Autrefois, la maintenance était assurée par des services internes. Le renfort en cas d’incident et lors des maintenances programmées, lors des arrêts de tranche était confiés à des intervenants internes, professionnels de très haut niveau d’expérience .
Cela avait pour conséquence, pour ces professionnels, une connaissance fine et en quelque sorte vécue de l’installation : de ses différences avec d’autres installations de même modèle, de ses qualités mais aussi de ses faiblesses. Au cours des échanges avec les professionnels du site, notamment avec les rondiers, lors de leurs semaines d’entretien, cette connaissance était partagée et parvenait ainsi aux opérateurs de conduite. Cela était essentiel. En effet, une installation technique est une singularité et une entité vivante. A sa naissance, elle n’est jamais complètement identique à une de ses « sœurs » et elle ne vieillit pas de façon identique à chacune d’entre elles. La perception précise de cette singularité participe pour les professionnels qui y interviennent (ou régissent son fonctionnement) à la construction pour chaque opérateur de ce qu’on désigne comme l’image opératoire de l’installation, au sens qu’elle est le gage de la pertinence d’une action sur le procès technique.
Faute d’une construction de cette image, la maîtrise de l’installation peut ne pas être appropriée.
Du fait de la sous-traitance quasi complète notamment lors des arrêts de tranche, alors que le vieillissement des installations est maintenant une évidence et réclame une compétence accrue en matière de conduite, les agents de ce secteur ne sont sans doute pas en possession de tous les éléments nécessaires.
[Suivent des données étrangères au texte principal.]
(* ===== verification/Bodies.v ===== *)
(** Body codecs of the wire protocol: [internal/protocol/batch.go].

    Encoders are append-style functions on byte lists. Decoders return
    [None] where the Go code would panic and otherwise the tuple of results
    with the sentinel error as an [option bodyError]. Conversions to [int] are
    explicit ([sint iw]) with the platform's word size [iw] as an argument, so
    that the statements cover 32-bit builds. *)

From Stdlib Require Import ZArith Lia.
From coqutil Require Import Byte Word.LittleEndianList.
From stdpp Require Import base list.
From S2P Require Import Prelude.
From S2P Require Import Wire.
Import Ops.
Open Scope Z_scope.
Open Scope go_scope.

Module Body.

Inductive bodyError := ErrBodyLength | ErrKeyCount.

#[export] Instance bodyError_eq_dec : EqDecision bodyError.
Proof. solve_decision. Defined.

(** The [status] field of the sentinel. *)
Definition status (e : bodyError) : Z :=
  match e with
  | ErrBodyLength => StatusErrMalformed
  | ErrKeyCount => StatusErrBatchTooLarge
  end.

(** A Go [error]: a chain that holds a [*bodyError], or anything else. *)
Inductive goError := BodyErr (e : bodyError) | OtherErr.

Definition ErrorStatus (err : goError) : Z :=
  match err with BodyErr be => status be | OtherErr => StatusErrInternal end.

Definition padTo8 (iw n : Z) : Z := (sint iw (n + 7)) &^ 7.

Definition padTo8u64 (n : Z) : Z := (u64 (n + 7)) &^ 7.

(** The loop of [appendPad8] appends one zero per [i] in [unpadded, padTo8). *)
Definition appendPad8 (iw : Z) (dst : bytes) (unpadded : Z) : bytes :=
  dst ++ zeros (Z.to_nat (padTo8 iw unpadded - unpadded)).

(** ** Uniform response preamble *)

Definition PreambleSize : Z := 8.

Record Preamble := mkPreamble { Status : Z; Count : Z }.

Definition zeroPreamble : Preamble := mkPreamble 0 0.

Definition AppendPreamble (dst : bytes) (st count : Z) : bytes :=
  le_append 4 (dst ++ [byte.of_Z st; byte.of_Z 0; byte.of_Z 0; byte.of_Z 0]) count.

Definition DecodePreamble (b : bytes) : option (Preamble * option bodyError) :=
  if len b <? PreambleSize then Some (zeroPreamble, Some ErrBodyLength) else
  st ← byte_at b 0;
  count ← le_at 4 b 4;
  Some (mkPreamble st count, None).

Definition AppendErrorResp (dst : bytes) (st : Z) : bytes := AppendPreamble dst st 0.

(** ** Key lists *)

(** The loop over the keys: iteration [i] copies 32 bytes from [8 + 32*i]. *)
Fixpoint decodeKeys (iw : Z) (body : bytes) (i : Z) (cnt : nat) (dst : list bytes)
    : option (list bytes) :=
  match cnt with
  | O => Some dst
  | S cnt =>
      src ← slice_from body (sint iw (8 + 32 * i));
      k ← copy_at (zeros 32) 0 src;
      decodeKeys iw body (i + 1) cnt (dst ++ [k])
  end.

Definition DecodeKeyList (iw : Z) (body : bytes) (maxKeys : Z) (dst : list bytes)
    : option (Z * list bytes * option bodyError) :=
  if len body <? 8 then Some (0, dst, Some ErrBodyLength) else
  n ← le_at 4 body 0;
  if maxKeys <? n then Some (0, dst, Some ErrKeyCount) else
  if negb (len body =? sint iw (8 + 32 * sint iw n)) then Some (0, dst, Some ErrBodyLength) else
  aux ← le_at 4 body 4;
  keys ← decodeKeys iw body 0 (Z.to_nat (sint iw n)) dst;
  Some (aux, keys, None).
Spécifiquement pour eux, la maintenance sous traitée a rompu la chaine de compétences communes qui permettait d’identifier les particularités techniques des installations qui participent à l’appréhension fine des caractéristiques, indispensable à la conduite d’installations « vieillissantes », notamment en situation d’incident.
Il faut ajouter à cette question technique une modification significative de l’encadrement . Celui-ci, traditionnelle interface entre l’entreprise et l’exécution, est remplacé par un management des « ressources humaines » destructeur les collectifs professionnels garants de la qualité du travail.
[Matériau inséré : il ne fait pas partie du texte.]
(* ===== verification/AllocInv.v ===== *)
(** The invariant of the DRAM allocator and the correctness of its operations.

    [Inv] ties the neighbour list, the bins and the node stack together: the
    neighbour list tiles [0, size) in address order, the parked slots are
    exactly its free ranges, no two free ranges are adjacent, and every other
    slot is on the stack. Under it no operation panics; [Alloc] and [Free]
    refine insertion into and deletion from a map from handles to ranges. *)

From Stdlib Require Import ZArith Lia.
From stdpp Require Import base numbers list gmap sets.
From S2P Require Import Prelude.
From S2P Require Import SmallFloat.
From S2P Require Import Dll.
From S2P Require Import OffsetAlloc.
From S2P Require Import AllocBins.
Import SmallFloat Dll OffsetAlloc AllocBins.
Open Scope Z_scope.
Open Scope go_scope.

Module AllocInv.

(** ** Tilings *)

(** The slots of [ch] cover [off, total) without gap or overlap. *)
Fixpoint tiles (a : Allocator) (off : Z) (ch : list Z) (total : Z) : Prop :=
  match ch with
  | [] => off = total
  | x :: ch => dataOffset (N a x) = off /\ 0 < dataSize (N a x) /\
               tiles a (off + dataSize (N a x)) ch total
  end.

Lemma tiles_app a off l1 l2 total :
  tiles a off (l1 ++ l2) total <-> exists mid, tiles a off l1 mid /\ tiles a mid l2 total.
Proof.
  revert off. induction l1 as [|x l1 IH]; intros off; cbn; [naive_solver|].
  setoid_rewrite IH. naive_solver.
Qed.

Lemma tiles_ext a a' off ch total :
  (forall x, x ∈ ch -> dataOffset (N a' x) = dataOffset (N a x) /\
                       dataSize (N a' x) = dataSize (N a x)) ->
  tiles a off ch total -> tiles a' off ch total.
Proof.
  revert off. induction ch as [|x ch IH]; intros off He; cbn; [done|].
  destruct (He x) as [-> ->]; [by left|]. intros (? & ? & ?). split_and!; [done..|].
  apply IH; [|done]. intros y Hy. apply He. by right.
Qed.

Lemma tiles_le a off ch total : tiles a off ch total -> off <= total.
Proof. revert off. induction ch as [|x ch IH]; intros off; cbn; [lia|]. intros (? & ? & ?%IH). lia. Qed.

Lemma tiles_mem a off ch total x :
  tiles a off ch total -> x ∈ ch ->
  off <= dataOffset (N a x) /\ 0 < dataSize (N a x) /\
  dataOffset (N a x) + dataSize (N a x) <= total.
Proof.
  revert off. induction ch as [|y ch IH]; intros off; cbn; [by intros _ ?%elem_of_nil|].
  intros (? & ? & Ht). rewrite elem_of_cons. intros [->|Hx].
  - pose proof (tiles_le _ _ _ _ Ht). lia.
  - destruct (IH _ Ht Hx). lia.
Qed.

Lemma tiles_disjoint a off l1 x l2 y total :
  tiles a off (l1 ++ x :: l2) total -> y ∈ l1 ++ l2 ->
  dataOffset (N a y) + dataSize (N a y) <= dataOffset (N a x) \/
  dataOffset (N a x) + dataSize (N a x) <= dataOffset (N a y).
Proof.
  rewrite tiles_app, elem_of_app. cbn. intros (mid & H1 & Hx & Hz & H2) [Hy|Hy].
  - destruct (tiles_mem _ _ _ _ _ H1 Hy). lia.
  - destruct (tiles_mem _ _ _ _ _ H2 Hy). lia.
Qed.

(** The sizes of a tiling add up. *)
Lemma tiles_sum a off ch total : tiles a off ch total -> sumsz a ch = total - off.
Proof. revert off. induction ch as [|x ch IH]; intros off; cbn; [lia|]. intros (? & ? & ?%IH). lia. Qed.

(** No two neighbours are both free. *)
Fixpoint coalesced (a : Allocator) (ch : list Z) : Prop :=
  match ch with
  | x :: ((y :: _) as l) => (used (N a x) || used (N a y) = true) /\ coalesced a l
  | _ => True
  end.

Lemma coalesced_app a l1 x l2 :
  coalesced a (l1 ++ x :: l2) <-> coalesced a (l1 ++ [x]) /\ coalesced a (x :: l2).
Proof.
  induction l1 as [|y l1 IH]; [cbn; destruct l2; cbn; tauto|].
  destruct l1 as [|z l1]; [cbn [app coalesced]; cbn; tauto|].
  change (coalesced a (y :: z :: l1 ++ x :: l2) <->
          coalesced a (y :: z :: l1 ++ [x]) /\ coalesced a (x :: l2)).
  change ((used (N a y) || used (N a z) = true) /\ coalesced a ((z :: l1) ++ x :: l2) <->
          ((used (N a y) || used (N a z) = true) /\ coalesced a ((z :: l1) ++ [x])) /\
          coalesced a (x :: l2)).
  rewrite IH. tauto.
Qed.

Lemma coalesced_ext a a' ch :
  (forall x, x ∈ ch -> used (N a' x) = used (N a x)) -> coalesced a ch -> coalesced a' ch.
Proof.
  induction ch as [|x [|y ch] IH]; intros He; [done|done|].
  intros [Hxy Hl]. split; [rewrite !He; [done|set_solver..]|]. apply IH; [|done]. set_solver.
Qed.

(** ** The links and the node stack *)

Definition nprev (a : Allocator) (x : Z) : Z := neighborPrev (N a x).
Definition nnext (a : Allocator) (x : Z) : Z := neighborNext (N a x).

(** The live part of the node stack. *)
Definition stack (a : Allocator) : list Z := take (Z.to_nat (freeOffset a)) (freeNodes a).

Record Links (a : Allocator) (ch : list Z) : Prop := mkLinks {
  lk_cap : len (nodes a) <= 2 ^ 18;
  lk_dll : dseg (nprev a) (nnext a) unusedIndex ch unusedIndex;
  lk_fo : 0 <= freeOffset a <= len (freeNodes a);
  lk_fn : len (freeNodes a) = len (nodes a);
  lk_pool : (ch ++ stack a) ≡ₚ seqZ 0 (len (nodes a))
}.

Section LinksFacts.
Context {a : Allocator} {ch : list Z} (HL : Links a ch).

Lemma links_nodup : NoDup (ch ++ stack a).
Proof using HL. rewrite (lk_pool _ _ HL). apply NoDup_seqZ. Qed.

Lemma chain_nodup : NoDup ch.
Proof using HL. pose proof links_nodup as H. by apply NoDup_app in H as [? _]. Qed.

Lemma links_inr x : inr a x <-> x ∈ ch \/ x ∈ stack a.
Proof using HL.
  rewrite <- elem_of_app, (lk_pool _ _ HL), elem_of_seqZ. unfold inr. lia.
Qed.

Lemma chain_inr x : x ∈ ch -> inr a x.
Proof using HL. intros. apply links_inr. by left. Qed.

Lemma inr_ne x : inr a x -> x <> unusedIndex.
Proof using HL. pose proof (lk_cap _ _ HL). unfold inr, unusedIndex. lia. Qed.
Enfin, aux difficultés d’ «exister au travail » s’ajoutent dorénavant pour les opérateurs de conduite, mais aussi pour de tous les agents du service public de l’énergie, l’atomisation de ces entreprises ce qui affaiblit la notion d’œuvre commune des agents de ce secteur et la reconnaissance symbolique de l’utilité du travail. L’euthanasie programmée du service public de l’énergie, se déroule dans une double perspective de privatisation et d’éclatement de ces entreprises en une myriade d’entités mises en « libre » concurrence. C’est le résultat attendu du projet dit « hercule », nom particulièrement révélateur, pour qui connaît un tant soit peu la mythologie et l’issue suicidaire de l’aventure du héros.
Les hommes du nucléaire, Par Guy Jobert, Clinique du travail, Érès, 2014.
- (1) Ghislaine DONIOL-SHAW, Dominique HUEZ, Nicolas SANDRET, « Les intermittents du nucléaire », éditions OCTARES, 1995.
- (2) Lire à ce sujet la thèse de Marie GHIS-MALFILATRE : Santé sous-traitée. Ethnographier les mobilisations contre les risques du travail dans l’industrie nucléaire en France (1968-2018) : http://theses.fr/2018PSLEH176
- (3) Organisation Régionale d’Intervention (ORI) puis Agence de Maintenance Thermique (AMT).
- (4) Dans ce cadre l’ouvrage évoque (p 237) la disparition de l’ancienne fonction « d’ingénieur sureté-radioprotection » et sa substitution par la fonction de « chef d’exploitation » qui cumule les fonctions de production, de management et de sureté.